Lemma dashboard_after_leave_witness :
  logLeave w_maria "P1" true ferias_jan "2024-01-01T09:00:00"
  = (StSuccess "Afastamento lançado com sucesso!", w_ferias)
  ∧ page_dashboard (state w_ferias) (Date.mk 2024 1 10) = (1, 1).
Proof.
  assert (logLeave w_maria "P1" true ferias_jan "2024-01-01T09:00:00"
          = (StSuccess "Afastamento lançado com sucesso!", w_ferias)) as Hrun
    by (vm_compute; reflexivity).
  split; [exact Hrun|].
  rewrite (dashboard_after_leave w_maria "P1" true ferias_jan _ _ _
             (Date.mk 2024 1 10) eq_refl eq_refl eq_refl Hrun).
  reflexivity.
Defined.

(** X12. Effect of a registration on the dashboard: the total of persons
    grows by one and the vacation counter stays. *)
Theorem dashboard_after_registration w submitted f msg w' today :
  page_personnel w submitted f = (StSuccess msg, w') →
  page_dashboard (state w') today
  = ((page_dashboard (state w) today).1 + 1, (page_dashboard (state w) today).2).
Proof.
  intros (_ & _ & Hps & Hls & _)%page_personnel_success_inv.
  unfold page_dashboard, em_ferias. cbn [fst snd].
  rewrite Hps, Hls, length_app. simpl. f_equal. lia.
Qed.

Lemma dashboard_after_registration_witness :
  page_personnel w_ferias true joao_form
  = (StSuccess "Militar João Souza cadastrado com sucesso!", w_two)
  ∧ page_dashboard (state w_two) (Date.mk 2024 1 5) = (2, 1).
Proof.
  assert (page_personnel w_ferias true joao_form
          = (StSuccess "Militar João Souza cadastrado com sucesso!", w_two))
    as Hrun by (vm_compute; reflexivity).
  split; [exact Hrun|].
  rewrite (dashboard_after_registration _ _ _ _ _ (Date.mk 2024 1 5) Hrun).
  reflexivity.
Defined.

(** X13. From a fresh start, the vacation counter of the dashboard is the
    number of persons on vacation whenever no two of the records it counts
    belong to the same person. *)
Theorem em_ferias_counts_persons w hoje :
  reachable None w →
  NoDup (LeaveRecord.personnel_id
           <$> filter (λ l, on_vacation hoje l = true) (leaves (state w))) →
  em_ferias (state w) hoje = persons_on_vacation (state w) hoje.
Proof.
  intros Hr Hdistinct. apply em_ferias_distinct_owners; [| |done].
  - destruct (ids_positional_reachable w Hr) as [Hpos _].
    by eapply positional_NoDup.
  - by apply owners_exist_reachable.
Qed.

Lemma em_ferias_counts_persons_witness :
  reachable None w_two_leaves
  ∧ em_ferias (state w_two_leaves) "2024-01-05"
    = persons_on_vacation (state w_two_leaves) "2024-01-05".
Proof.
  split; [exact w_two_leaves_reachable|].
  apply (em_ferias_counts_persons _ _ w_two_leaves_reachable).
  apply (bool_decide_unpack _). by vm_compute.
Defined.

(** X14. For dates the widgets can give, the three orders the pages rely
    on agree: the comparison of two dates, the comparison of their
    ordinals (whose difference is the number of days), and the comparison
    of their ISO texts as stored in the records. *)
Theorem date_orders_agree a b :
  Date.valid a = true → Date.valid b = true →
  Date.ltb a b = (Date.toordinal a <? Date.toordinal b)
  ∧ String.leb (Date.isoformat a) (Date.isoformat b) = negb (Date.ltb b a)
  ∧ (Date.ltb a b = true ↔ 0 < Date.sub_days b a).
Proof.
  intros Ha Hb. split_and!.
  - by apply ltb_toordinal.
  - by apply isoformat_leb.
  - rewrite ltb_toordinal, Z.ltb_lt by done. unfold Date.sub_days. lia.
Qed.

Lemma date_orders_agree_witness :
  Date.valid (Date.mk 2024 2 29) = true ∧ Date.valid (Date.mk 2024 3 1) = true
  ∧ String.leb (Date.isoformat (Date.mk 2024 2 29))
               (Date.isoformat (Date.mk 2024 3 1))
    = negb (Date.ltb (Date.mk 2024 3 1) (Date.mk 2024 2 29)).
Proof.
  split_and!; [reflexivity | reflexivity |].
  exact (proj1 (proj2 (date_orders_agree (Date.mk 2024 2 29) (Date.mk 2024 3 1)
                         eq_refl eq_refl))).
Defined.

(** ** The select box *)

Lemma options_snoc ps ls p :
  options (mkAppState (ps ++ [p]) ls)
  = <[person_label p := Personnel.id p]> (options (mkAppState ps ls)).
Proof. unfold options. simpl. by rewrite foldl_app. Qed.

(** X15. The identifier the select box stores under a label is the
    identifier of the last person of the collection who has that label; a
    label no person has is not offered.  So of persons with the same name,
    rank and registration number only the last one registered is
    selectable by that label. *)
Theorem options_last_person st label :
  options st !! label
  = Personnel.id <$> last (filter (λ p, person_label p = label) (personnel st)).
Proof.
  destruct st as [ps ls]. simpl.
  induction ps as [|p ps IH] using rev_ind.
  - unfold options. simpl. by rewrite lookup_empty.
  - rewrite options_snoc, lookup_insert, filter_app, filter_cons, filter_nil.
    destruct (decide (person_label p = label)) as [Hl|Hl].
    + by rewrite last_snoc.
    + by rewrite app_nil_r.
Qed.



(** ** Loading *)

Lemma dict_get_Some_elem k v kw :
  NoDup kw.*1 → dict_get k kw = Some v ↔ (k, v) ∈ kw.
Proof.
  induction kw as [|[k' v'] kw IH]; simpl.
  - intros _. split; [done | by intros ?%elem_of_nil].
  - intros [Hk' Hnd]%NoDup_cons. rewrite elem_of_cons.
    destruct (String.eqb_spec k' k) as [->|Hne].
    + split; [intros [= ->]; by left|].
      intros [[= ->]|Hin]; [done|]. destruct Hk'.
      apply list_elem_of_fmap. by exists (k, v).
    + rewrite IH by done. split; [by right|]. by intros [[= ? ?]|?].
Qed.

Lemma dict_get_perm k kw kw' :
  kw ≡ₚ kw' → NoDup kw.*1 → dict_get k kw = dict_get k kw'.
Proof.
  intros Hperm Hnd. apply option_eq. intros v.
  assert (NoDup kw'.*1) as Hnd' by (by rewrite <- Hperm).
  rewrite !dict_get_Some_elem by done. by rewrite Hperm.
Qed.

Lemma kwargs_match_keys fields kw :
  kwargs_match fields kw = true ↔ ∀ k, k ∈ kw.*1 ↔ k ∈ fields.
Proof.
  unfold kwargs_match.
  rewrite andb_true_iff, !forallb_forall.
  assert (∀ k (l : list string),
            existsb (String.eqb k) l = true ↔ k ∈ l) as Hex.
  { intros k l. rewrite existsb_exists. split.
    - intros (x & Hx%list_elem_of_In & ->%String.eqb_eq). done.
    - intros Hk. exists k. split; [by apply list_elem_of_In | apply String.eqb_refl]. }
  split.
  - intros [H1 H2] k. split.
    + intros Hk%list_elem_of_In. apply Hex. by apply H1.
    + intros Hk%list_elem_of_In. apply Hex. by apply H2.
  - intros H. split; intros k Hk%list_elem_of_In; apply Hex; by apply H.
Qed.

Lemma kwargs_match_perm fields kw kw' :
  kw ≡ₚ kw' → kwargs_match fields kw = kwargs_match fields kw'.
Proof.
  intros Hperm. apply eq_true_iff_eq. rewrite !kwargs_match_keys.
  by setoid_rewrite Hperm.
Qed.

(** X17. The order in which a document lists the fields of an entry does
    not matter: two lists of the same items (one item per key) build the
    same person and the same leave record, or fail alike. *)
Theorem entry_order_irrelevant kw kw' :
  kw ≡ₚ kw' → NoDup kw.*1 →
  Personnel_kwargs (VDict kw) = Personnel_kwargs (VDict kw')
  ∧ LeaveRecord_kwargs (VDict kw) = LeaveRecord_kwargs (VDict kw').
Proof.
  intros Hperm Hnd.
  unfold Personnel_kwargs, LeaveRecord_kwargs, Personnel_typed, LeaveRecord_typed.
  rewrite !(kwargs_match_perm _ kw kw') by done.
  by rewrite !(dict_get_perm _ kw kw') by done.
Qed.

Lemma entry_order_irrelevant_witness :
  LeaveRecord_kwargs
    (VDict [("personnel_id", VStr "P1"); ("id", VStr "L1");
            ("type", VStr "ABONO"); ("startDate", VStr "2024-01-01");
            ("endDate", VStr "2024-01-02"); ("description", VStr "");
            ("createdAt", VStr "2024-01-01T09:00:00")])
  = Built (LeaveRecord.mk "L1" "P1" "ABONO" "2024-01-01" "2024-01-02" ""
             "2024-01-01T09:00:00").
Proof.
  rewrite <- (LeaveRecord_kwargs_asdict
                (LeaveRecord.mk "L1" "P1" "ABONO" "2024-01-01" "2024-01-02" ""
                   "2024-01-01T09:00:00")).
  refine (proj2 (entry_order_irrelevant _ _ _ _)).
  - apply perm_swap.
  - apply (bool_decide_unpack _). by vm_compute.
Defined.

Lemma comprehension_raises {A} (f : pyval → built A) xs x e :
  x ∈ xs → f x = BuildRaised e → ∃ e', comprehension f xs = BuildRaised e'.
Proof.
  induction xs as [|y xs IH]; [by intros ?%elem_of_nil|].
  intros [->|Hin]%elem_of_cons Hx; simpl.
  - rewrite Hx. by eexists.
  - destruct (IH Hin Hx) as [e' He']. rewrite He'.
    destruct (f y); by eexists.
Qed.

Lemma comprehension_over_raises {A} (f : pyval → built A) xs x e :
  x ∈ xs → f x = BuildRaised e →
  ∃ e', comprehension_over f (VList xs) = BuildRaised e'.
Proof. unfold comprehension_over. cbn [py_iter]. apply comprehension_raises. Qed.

_INSTRUCTIONS FOR THE TASK_:
Using the listing above, report each line that mentions the word "counter".

_OUTPUT_:
    grows by one and the vacation counter stays. *)
(** X13. From a fresh start, the vacation counter of the dashboard is the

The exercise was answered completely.